# [Work instructions]
Lines from the beginning of the data below through the one containing "[ShadowInv.v] shows that" are to be printed exactly as they appear.

# [Information shown]
::::::

(* ===== verification/ShadowCache.v ===== *)
(** * The shadow cache

    [shadow_cache.go]: the values the gateway last read or overheard, keyed
    by the canonical string of a watch key.  Entries live in a map under a
    lock; generations, precedence and a lock-free snapshot are kept per key
    and survive the eviction of the entry; unpinned entries form an LRU
    list, and a compactor walks all of them with a cursor.

    A pointer into a [container/list] is the canonical key of its element:
    an entry has at most one element in each list, which is part of the
    invariant of [ShadowInv.v].  The order in which Go ranges over the entry
    map is a function of its keys, and a reading of the clock is an argument.
    [None] as result of an operation would be a loop that does not end;
    [ShadowInv.v] shows that no operation on a reachable cache gives it. *)

From S2P Require Import Prelude Ebus WatchCatalog FamilyPolicy.

Local Open Scope Z_scope.

Module ShadowCache.
Import WatchCatalog FamilyPolicy.

(** ** Constants and data *)

Definition minute : Z := 60 * second.

Definition DefaultShadowCacheCapacity : Z := 4096.
Definition DefaultShadowCachePinnedCapacity : Z := 2048.
Definition DefaultShadowCacheWriteConfirmPinnedCap : Z := 256.
Definition DefaultShadowCacheTombstoneRetainWindow : Z := 15 * minute.
Definition DefaultShadowCacheTombstoneHardLifespan : Z := 24 * 60 * minute.
Definition DefaultShadowCacheCompactorCadence : Z := minute.
Definition DefaultShadowCacheCompactorBatchSize : Z := 64.
Definition DefaultShadowCacheShutdownCompactorTimeout : Z := second.
Definition runtimeDescriptorDecoderPassiveFallback : string := "semantic.read.passive_fallback".

Definition ShadowWriteSourcePassive : string := "passive".
Definition ShadowWriteSourceActiveConfirmed : string := "active_confirmed".
Definition ShadowConfidenceNone : string := "no_confidence".
Definition ShadowInvalidationReasonManual : string := "manual".
Definition ShadowInvalidationSourceSystem : string := "system".

(** [ShadowEntryState]; the first constructor is the empty string. *)
Inductive ShadowEntryState :=
| ShadowEntryStateZero
| ShadowEntryStatePresent
| ShadowEntryStateInvalidated
| ShadowEntryStateTombstone.
#[export] Instance ShadowEntryState_eq_dec : EqDecision ShadowEntryState.
Proof. solve_decision. Defined.

(** [ShadowWriteRejectionReason]; the first constructor is the empty
    string. *)
Inductive ShadowWriteRejectionReason :=
| NotRejected
| ShadowWriteRejectionReasonStaleTimestamp
| ShadowWriteRejectionReasonSameTimestampConflict
| ShadowWriteRejectionReasonGenerationAdvanced
| ShadowWriteRejectionReasonPolicyReject
| ShadowWriteRejectionReasonCapacity.
#[export] Instance ShadowWriteRejectionReason_eq_dec : EqDecision ShadowWriteRejectionReason.
Proof. solve_decision. Defined.

(** [shadowPinClass]. *)
Inductive shadowPinClass := shadowPinClassNone | shadowPinClassWriteConfirm | shadowPinClassStatic.
#[export] Instance shadowPinClass_eq_dec : EqDecision shadowPinClass.
Proof. solve_decision. Defined.

(** The numbers of [ShadowCacheOptions]. *)
Record ShadowCacheOptions := mkOptions {
  Capacity : Z;
  PinnedCapacity : Z;
  WriteConfirmPinnedCap : Z;
  TombstoneRetainWindow : Z;
  TombstoneHardLifespan : Z;
  CompactorCadence : Z;
  CompactorBatchSize : Z;
  ShutdownCompactorTimeout : Z
}.
Lemma Write_spec w c :
  cache_ok c -> exists c' r, Write w c = Some (c', r) /\ moves (writeLabels w r) c c'.
Proof.
  intros Hok. pose proof (moves_refl c (links_of c Hok)) as M0. unfold Write.
  destruct (wKey w) as [key|] eqn:Hkey; [|reject].
  destruct (IsZero (wObservedAt w) || _ || _) eqn:Ebad;
    [reject|].
  destruct (DescriptorByCanonical (catalog c) (Canonical key)) as [d|];
    [|reject].
  destruct (String.eqb (FreshnessProfile d) _ || _ || _ || _);
    [reject|].
  set (k := Canonical key) in *. set (p := desiredPinClass d _). clearbody p.
  assert (moves quiet c (ensureKeyStateLocked k c)) as M1.
  { apply (moves_quiet_at k); [auto|apply evolves_ensure|]. apply ensure_steps, Hok. }
  destruct (bool_decide _ && pinnedBudgetDegraded _);
    [reject|].
  destruct (bool_decide _ && negb _); [reject|].
  destruct (prepared_spec k c Hok) as [M2 (x & s & Hv)].
  set (c1 := syncEntryPinLocked k (ensureKeyStateLocked k c)) in *.
  assert (cache_ok c1) as Hok1 by (by eapply moves_ok).
  rewrite (stateOf_view c1 k s) by (by rewrite Hv). rewrite (view_entry _ _ _ _ Hv).
  destruct (String.eqb (wSource w) _ && _) eqn:Egen;
    [reject|].
  destruct (rejectWriteByPrecedence s x w) eqn:Eprec;
    try (reject).
  destruct (EffectiveFreshnessTTL d) as [|ttl] eqn:Ettl;
    [reject|].
  destruct (Z.leb_spec ttl 0); [reject|].
  assert (admissible w d ttl x s) as Hadm.
  { apply orb_false_elim in Ebad as [[Ht _]%orb_false_elim _]. split; [done..| |done].
    intros Hs. rewrite Hs, String.eqb_refl in Egen. bool_facts. simpl in Egen. bool_facts. lia. }
  destruct x as [y|].
  - eexists _, _. split; [by rewrite <- surjective_pairing|].
    eapply moves_then; [exact M2|]. apply write_existing with (y := y) (s := s); auto.
    destruct Hok1 as [_ Hk]. specialize (Hk k). rewrite Hv in Hk. symmetry. apply Hk.
  - destruct (capacity_spec p c1 Hok1) as (c2 & ok & -> & Hev & Hsz). destruct ok.
    + eexists _, _. split; [by rewrite <- surjective_pairing|].
      eapply moves_then; [exact M2|]. eapply moves_then; [apply Hev|].
      apply write_fresh with (s := s); auto; [apply Hev|]. fold k. rewrite (evd_absent _ _ Hev k); [done|].
      by rewrite (view_entry _ _ _ _ Hv).
    + eexists _, _. split; [done|]. rewrite writeLabels_rejected.
      eapply moves_then; [exact M2|apply Hev].
Qed.

Definition invalidationTime (i : ShadowInvalidation) (now : time) : time :=
  if IsZero (iInvalidatedAt i) then now else iInvalidatedAt i.
Definition invalidateLabels (i : ShadowInvalidation) (now : time) : string -> list keyLabel :=
  match iKey i with
  | Some key => onlyAt (Canonical key) [LInvalidate (invalidationTime i now)]
  | None => quiet
  end.

(** An invalidation is taken in three ways: on an entry, on a fresh entry,
    and without an entry. *)
Lemma invalidate_existing k reason source at_ d p0 c x s :
  links_ok c -> view c k = (Some x, Some s) ->
  let c1 := modState k (invalidateState at_) c in
  moves (onlyAt k [LInvalidate at_]) c (fst (commitInvalidate k reason source at_ d p0 c1)).
Proof.
  intros Hl Hv c1.
  assert (view c1 k = (Some x, Some (invalidateState at_ s))) as V1 by (subst c1; by rewrite view_modState, Hv).
  destruct (commitInvalidate_spec k reason source at_ d p0 c1 _ _ V1) as (p & H1 & H2 & _).
  apply moves_at; [done| |].
  - etrans; [|exact H1]. apply evolves_modState.
  - rewrite H2, Hv. apply keySteps_one, (ks_invalidate k reason source at_ d p (Some x) s).
Qed.
Lemma invalidate_fresh k reason source at_ d p0 c c2 s :
  links_ok c2 -> view c k = (None, Some s) ->
  view c2 k = (None, Some (invalidateState at_ s)) ->
  Z.of_nat (size (entries c2)) < Capacity (options c2) ->
  let c3 := fst (commitInvalidate k reason source at_ d p0 (insertEntry k d c2)) in
  evolves k c2 c3 /\ keySteps k [LInvalidate at_] (view c k) (view c3 k).
Proof.
  intros Hl Hv V1 Hsz c3. destruct (insert_spec k d c2 (view_entry _ _ _ _ V1) Hsz) as [E1 V2].
  rewrite (view_state _ _ _ _ V1) in V2.
  destruct (commitInvalidate_spec k reason source at_ d p0 _ _ _ V2) as (p & H1 & H2 & _).
  split; [by etrans|]. subst c3. rewrite H2, Hv.
  apply keySteps_one, (ks_invalidate k reason source at_ d p None s).
Qed.
Lemma invalidate_absent k at_ c c2 s :
  view c k = (None, Some s) -> view c2 k = (None, Some (invalidateState at_ s)) ->
  evolves k c2 (fst (invalidateAbsent k c2))
  /\ keySteps k [LInvalidate at_] (view c k) (view (fst (invalidateAbsent k c2)) k).
Proof.
  intros Hv V1. unfold invalidateAbsent. cbn [fst]. split.
  - etrans; [apply evolves_modState|]. apply evolves_modState.
  - rewrite view_storeAbsent. unfold advanceAbsentGenerationLocked. rewrite view_modState, V1, Hv.
    apply keySteps_one, (ks_invalidate_absent k at_ s).
Qed.

(** Evicting other keys in between changes nothing. *)
Lemma moves_at_evicted k L c c1 c2 c3 :
  links_ok c1 -> evicted c1 c2 -> evolves k c c1 -> entries c1 !! k = None -> evolves k c2 c3 ->
  keySteps k L (view c k) (view c3 k) -> moves (onlyAt k L) c c3.
Proof.
  intros Hl [[M1 M2 M3] _ _ _ Ha _] [E1 _ _ _ E5 E6] Hn [F1 _ _ _ F5 F6] Hk.
  split; [congruence|auto|]. intros j. unfold onlyAt.
  destruct (String.eqb_spec j k) as [->|Hj]; [done|]. rewrite F5, <- E5 by done. apply M3.
Qed.

Lemma Invalidate_spec i now c :
  cache_ok c -> exists c' r, Invalidate i now c = Some (c', r) /\ moves (invalidateLabels i now) c c'.
Proof.
  intros Hok. unfold Invalidate, invalidateLabels, invalidationTime.
  destruct (iKey i) as [key|]; [|eexists _, _; split; [done|]; by apply moves_refl, links_of].
  set (at_ := if IsZero _ then now else _). set (k := Canonical key).
  set (d := default zeroDescriptor _). set (p := desiredPinClass d _). clearbody p.
  set (reason := if String.eqb (iReason i) "" then _ else _).
  set (source := if String.eqb (iSource i) "" then _ else _). clearbody reason source.
  set (c0 := ensureKeyStateLocked k c).
  assert (moves quiet c c0) as M0.
  { apply (moves_quiet_at k); [auto|apply evolves_ensure|]. apply ensure_steps, Hok. }
  assert (cache_ok c0) as Hok0 by (by eapply moves_ok).
  assert (exists x s, view c0 k = (x, Some s)) as (x & s & Hv) by (eexists _, _; apply view_ensure).
  set (c1 := modState k (invalidateState at_) c0). change (entries c1) with (entries c0).
  assert (view c1 k = (x, Some (invalidateState at_ s))) as V1 by (subst c1; by rewrite view_modState, Hv).
  assert (evolves k c0 c1) as E1 by apply evolves_modState.
  rewrite (view_entry _ _ _ _ Hv). destruct x as [y|].
  - eexists _, _. split; [by rewrite <- surjective_pairing|].
    eapply moves_then; [exact M0|]. by eapply invalidate_existing; [auto|].
  - destruct (bool_decide _ && negb _).
    + eexists _, _. split; [by rewrite <- surjective_pairing|]. eapply moves_then; [exact M0|].
      destruct (invalidate_absent k at_ c0 c1 s Hv V1) as [F1 F2]. apply moves_at; [auto| |done].
      by etrans.
    + assert (cache_ok c1) as Hok1.
      { split; [by apply E1, links_of|]. intros j. destruct (decide (j = k)) as [->|Hj].
        - rewrite V1. pose proof (proj2 Hok0 k) as Hk. by rewrite Hv in Hk.
        - rewrite (ev_other _ _ _ E1 j Hj). apply Hok0. }
      destruct (capacity_spec p c1 Hok1) as (c2 & ok & -> & Hev & Hsz).
      pose proof (evd_absent _ _ Hev k (view_entry _ _ _ _ V1)) as V2. rewrite V1 in V2.
      destruct ok; eexists _, _; (split; [by rewrite <- surjective_pairing|]);
        (eapply moves_then; [exact M0|]);
        (eapply (moves_at_evicted k _ c0 c1 c2); [auto|done|done|exact (view_entry _ _ _ _ V1)|..]).
      1-2: eapply (invalidate_fresh k reason source at_ d p c0 c2 s); [apply Hev|done|done|auto].
      all: apply (invalidate_absent k at_ c0 c2 s Hv V2).
Qed.
(** Whatever is done to a new cache, and in whatever order Go ranges
    over its maps, every operation returns.  The cache never exceeds its
    capacity; the LRU list holds exactly the entries that are not pinned,
    and the compactor list all entries, each once, with its cursor on one of
    them; and making room never touches a pinned entry. *)
Theorem shadow_invariant (os : list op) :
  exists c, run order os fresh = Some c
    /\ Z.of_nat (size (entries c)) <= Capacity (options c)
    /\ NoDup (evictableLRU c)
    /\ (forall k, k ∈ evictableLRU c <->
          exists e, entries c !! k = Some e /\ enPinClass e = shadowPinClassNone)
    /\ NoDup (compactorList c) /\ (forall k, k ∈ compactorList c <-> is_Some (entries c !! k))
    /\ (forall k, compactorCursor c = Some k -> is_Some (entries c !! k))
    /\ forall desired, exists c' ok, ensureCapacityLocked desired c = Some (c', ok)
         /\ forall k e, entries c !! k = Some e -> enPinClass e <> shadowPinClassNone ->
              entries c' !! k = Some e.
Proof.
  destruct (reach os) as (c & E & Hl & Hok). exists c. split; [done|].
  assert (forall k e, entries c !! k = Some e ->
    enEvictable e = bool_decide (enPinClass e = shadowPinClassNone)) as Hev.
  { intros k e He. specialize (Hok k). unfold view in Hok. rewrite He in Hok.
    destruct (keyState c !! k); [apply Hok|done]. }
  split; [apply Hl|]. split; [apply Hl|]. split; [|split; [apply Hl|split; [apply Hl|split]]].
  - intros k. rewrite (lk_lru c Hl). split; intros (e & He & Hp); exists e; (split; [done|]).
    + rewrite (Hev k e He) in Hp. by apply bool_decide_eq_true in Hp.
    + rewrite (Hev k e He). by apply bool_decide_eq_true.
  - intros k Hk. by apply (lk_list c Hl), (lk_cursor c Hl).
  - intros desired. destruct (capacity_spec desired c (conj Hl Hok)) as (c' & ok & -> & Hevd & _).
    exists c', ok. split; [done|]. intros k e He Hp.
    pose proof (evd_pinned _ _ Hevd k e He Hp) as Hv. injection Hv as -> _. done.
Qed.

(** C35: The snapshot a reader loads without the lock is the state under the
    lock: after any run [SnapshotEligibility] reports exactly what a reader
    holding the lock would compute from the entry and the generation of the
    key, and [CaptureGeneration] is that generation. *)
Theorem snapshot_refines (os : list op) (c : cache) (key : WatchKey) (now : time) :
  run order os fresh = Some c ->
  SnapshotEligibility (Some key) now c = lockedEligibility key now c
  /\ CaptureGeneration (Some key) c = ksGeneration (stateOf c (Canonical key)).
Proof.
  intros Hrun. pose proof (reach_ok os c Hrun) as Hok. split; [by apply snapshot_locked|].
  rewrite capture_generation by done. unfold genOf, stateOf, view. simpl. by destruct (keyState c !! _).
Qed.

::::::

# [Solution]
(* ===== verification/ShadowCache.v ===== *)
(** * The shadow cache

    [shadow_cache.go]: the values the gateway last read or overheard, keyed
    by the canonical string of a watch key.  Entries live in a map under a
    lock; generations, precedence and a lock-free snapshot are kept per key
    and survive the eviction of the entry; unpinned entries form an LRU
    list, and a compactor walks all of them with a cursor.

    A pointer into a [container/list] is the canonical key of its element:
    an entry has at most one element in each list, which is part of the
    invariant of [ShadowInv.v].  The order in which Go ranges over the entry
    map is a function of its keys, and a reading of the clock is an argument.
    [None] as result of an operation would be a loop that does not end;
    [ShadowInv.v] shows that no operation on a reachable cache gives it. *)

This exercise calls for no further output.